▶ **Your task**:
Output each entry exactly as written.

(Collected data)
• • •

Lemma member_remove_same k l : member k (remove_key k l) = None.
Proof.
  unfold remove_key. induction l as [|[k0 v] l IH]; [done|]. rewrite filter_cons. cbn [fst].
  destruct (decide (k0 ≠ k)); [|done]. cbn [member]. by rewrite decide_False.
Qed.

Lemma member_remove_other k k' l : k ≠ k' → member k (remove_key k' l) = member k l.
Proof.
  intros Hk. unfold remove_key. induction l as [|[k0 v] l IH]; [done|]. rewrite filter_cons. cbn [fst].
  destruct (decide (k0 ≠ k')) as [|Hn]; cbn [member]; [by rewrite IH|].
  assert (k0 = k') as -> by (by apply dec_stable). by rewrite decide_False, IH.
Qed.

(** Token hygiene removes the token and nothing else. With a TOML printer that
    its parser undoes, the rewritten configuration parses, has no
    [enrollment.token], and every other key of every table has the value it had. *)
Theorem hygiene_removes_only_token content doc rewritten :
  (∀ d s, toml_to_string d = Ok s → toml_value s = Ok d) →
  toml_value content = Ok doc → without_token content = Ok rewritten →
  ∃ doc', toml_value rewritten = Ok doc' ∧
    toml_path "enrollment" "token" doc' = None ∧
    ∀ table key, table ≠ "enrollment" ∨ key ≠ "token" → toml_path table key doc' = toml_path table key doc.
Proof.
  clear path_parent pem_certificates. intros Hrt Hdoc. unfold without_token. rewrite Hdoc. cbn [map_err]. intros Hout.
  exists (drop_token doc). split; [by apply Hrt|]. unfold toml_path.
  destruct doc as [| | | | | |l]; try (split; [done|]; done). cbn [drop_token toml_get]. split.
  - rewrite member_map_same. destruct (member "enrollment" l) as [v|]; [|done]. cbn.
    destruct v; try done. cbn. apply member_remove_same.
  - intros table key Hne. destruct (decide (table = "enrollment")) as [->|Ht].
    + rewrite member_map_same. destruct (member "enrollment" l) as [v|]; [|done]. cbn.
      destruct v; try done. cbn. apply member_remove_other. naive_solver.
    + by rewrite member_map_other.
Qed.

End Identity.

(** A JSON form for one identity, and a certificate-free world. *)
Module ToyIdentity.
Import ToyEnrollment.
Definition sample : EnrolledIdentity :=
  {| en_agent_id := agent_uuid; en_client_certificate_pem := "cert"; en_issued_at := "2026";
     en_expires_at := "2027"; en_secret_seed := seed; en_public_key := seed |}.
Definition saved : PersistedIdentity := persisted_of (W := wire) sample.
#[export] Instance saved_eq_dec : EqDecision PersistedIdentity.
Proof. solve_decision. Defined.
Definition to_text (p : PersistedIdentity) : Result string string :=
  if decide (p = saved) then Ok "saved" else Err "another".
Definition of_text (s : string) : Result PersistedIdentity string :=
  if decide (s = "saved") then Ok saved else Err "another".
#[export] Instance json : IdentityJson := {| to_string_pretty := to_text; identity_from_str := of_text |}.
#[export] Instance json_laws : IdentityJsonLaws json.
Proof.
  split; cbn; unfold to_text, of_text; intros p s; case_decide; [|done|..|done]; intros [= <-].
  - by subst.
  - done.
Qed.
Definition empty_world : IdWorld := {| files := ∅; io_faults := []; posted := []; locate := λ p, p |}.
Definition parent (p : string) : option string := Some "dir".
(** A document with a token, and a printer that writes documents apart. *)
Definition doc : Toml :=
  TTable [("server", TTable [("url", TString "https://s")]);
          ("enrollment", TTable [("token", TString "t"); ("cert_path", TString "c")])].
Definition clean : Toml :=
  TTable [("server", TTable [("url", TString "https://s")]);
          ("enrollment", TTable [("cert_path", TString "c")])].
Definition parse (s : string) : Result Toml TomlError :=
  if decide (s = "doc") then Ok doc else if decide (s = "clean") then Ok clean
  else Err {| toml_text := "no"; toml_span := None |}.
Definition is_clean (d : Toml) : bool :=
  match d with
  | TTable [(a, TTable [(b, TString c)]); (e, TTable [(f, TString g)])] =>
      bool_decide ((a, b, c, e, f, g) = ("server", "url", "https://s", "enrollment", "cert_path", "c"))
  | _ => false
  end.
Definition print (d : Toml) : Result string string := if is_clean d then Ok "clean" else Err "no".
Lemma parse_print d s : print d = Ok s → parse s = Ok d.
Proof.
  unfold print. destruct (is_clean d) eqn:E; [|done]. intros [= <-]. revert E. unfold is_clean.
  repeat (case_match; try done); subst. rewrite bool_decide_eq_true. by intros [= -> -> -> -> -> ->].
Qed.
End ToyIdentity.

• • •

▶ **Written answer**:
Lemma member_remove_same k l : member k (remove_key k l) = None.
Proof.
  unfold remove_key. induction l as [|[k0 v] l IH]; [done|]. rewrite filter_cons. cbn [fst].
  destruct (decide (k0 ≠ k)); [|done]. cbn [member]. by rewrite decide_False.
Qed.

Lemma member_remove_other k k' l : k ≠ k' → member k (remove_key k' l) = member k l.
Proof.
  intros Hk. unfold remove_key. induction l as [|[k0 v] l IH]; [done|]. rewrite filter_cons. cbn [fst].
  destruct (decide (k0 ≠ k')) as [|Hn]; cbn [member]; [by rewrite IH|].
  assert (k0 = k') as -> by (by apply dec_stable). by rewrite decide_False, IH.
Qed.

(** Token hygiene removes the token and nothing else. With a TOML printer that
    its parser undoes, the rewritten configuration parses, has no
    [enrollment.token], and every other key of every table has the value it had. *)
Theorem hygiene_removes_only_token content doc rewritten :
  (∀ d s, toml_to_string d = Ok s → toml_value s = Ok d) →
  toml_value content = Ok doc → without_token content = Ok rewritten →
  ∃ doc', toml_value rewritten = Ok doc' ∧
    toml_path "enrollment" "token" doc' = None ∧
    ∀ table key, table ≠ "enrollment" ∨ key ≠ "token" → toml_path table key doc' = toml_path table key doc.
Proof.
  clear path_parent pem_certificates. intros Hrt Hdoc. unfold without_token. rewrite Hdoc. cbn [map_err]. intros Hout.
  exists (drop_token doc). split; [by apply Hrt|]. unfold toml_path.
  destruct doc as [| | | | | |l]; try (split; [done|]; done). cbn [drop_token toml_get]. split.
  - rewrite member_map_same. destruct (member "enrollment" l) as [v|]; [|done]. cbn.
    destruct v; try done. cbn. apply member_remove_same.
  - intros table key Hne. destruct (decide (table = "enrollment")) as [->|Ht].
    + rewrite member_map_same. destruct (member "enrollment" l) as [v|]; [|done]. cbn.
      destruct v; try done. cbn. apply member_remove_other. naive_solver.
    + by rewrite member_map_other.
Qed.

End Identity.

(** A JSON form for one identity, and a certificate-free world. *)
Module ToyIdentity.
Import ToyEnrollment.
Definition sample : EnrolledIdentity :=
  {| en_agent_id := agent_uuid; en_client_certificate_pem := "cert"; en_issued_at := "2026";
     en_expires_at := "2027"; en_secret_seed := seed; en_public_key := seed |}.
Definition saved : PersistedIdentity := persisted_of (W := wire) sample.
#[export] Instance saved_eq_dec : EqDecision PersistedIdentity.
Proof. solve_decision. Defined.
Definition to_text (p : PersistedIdentity) : Result string string :=
  if decide (p = saved) then Ok "saved" else Err "another".
Definition of_text (s : string) : Result PersistedIdentity string :=
  if decide (s = "saved") then Ok saved else Err "another".
#[export] Instance json : IdentityJson := {| to_string_pretty := to_text; identity_from_str := of_text |}.
#[export] Instance json_laws : IdentityJsonLaws json.
Proof.
  split; cbn; unfold to_text, of_text; intros p s; case_decide; [|done|..|done]; intros [= <-].
  - by subst.
  - done.
Qed.
Definition empty_world : IdWorld := {| files := ∅; io_faults := []; posted := []; locate := λ p, p |}.
Definition parent (p : string) : option string := Some "dir".
(** A document with a token, and a printer that writes documents apart. *)
Definition doc : Toml :=
  TTable [("server", TTable [("url", TString "https://s")]);
          ("enrollment", TTable [("token", TString "t"); ("cert_path", TString "c")])].
Definition clean : Toml :=
  TTable [("server", TTable [("url", TString "https://s")]);
          ("enrollment", TTable [("cert_path", TString "c")])].
Definition parse (s : string) : Result Toml TomlError :=
  if decide (s = "doc") then Ok doc else if decide (s = "clean") then Ok clean
  else Err {| toml_text := "no"; toml_span := None |}.
Definition is_clean (d : Toml) : bool :=
  match d with
  | TTable [(a, TTable [(b, TString c)]); (e, TTable [(f, TString g)])] =>
      bool_decide ((a, b, c, e, f, g) = ("server", "url", "https://s", "enrollment", "cert_path", "c"))
  | _ => false
  end.
Definition print (d : Toml) : Result string string := if is_clean d then Ok "clean" else Err "no".
Lemma parse_print d s : print d = Ok s → parse s = Ok d.
Proof.
  unfold print. destruct (is_clean d) eqn:E; [|done]. intros [= <-]. revert E. unfold is_clean.
  repeat (case_match; try done); subst. rewrite bool_decide_eq_true. by intros [= -> -> -> -> -> ->].
Qed.
End ToyIdentity.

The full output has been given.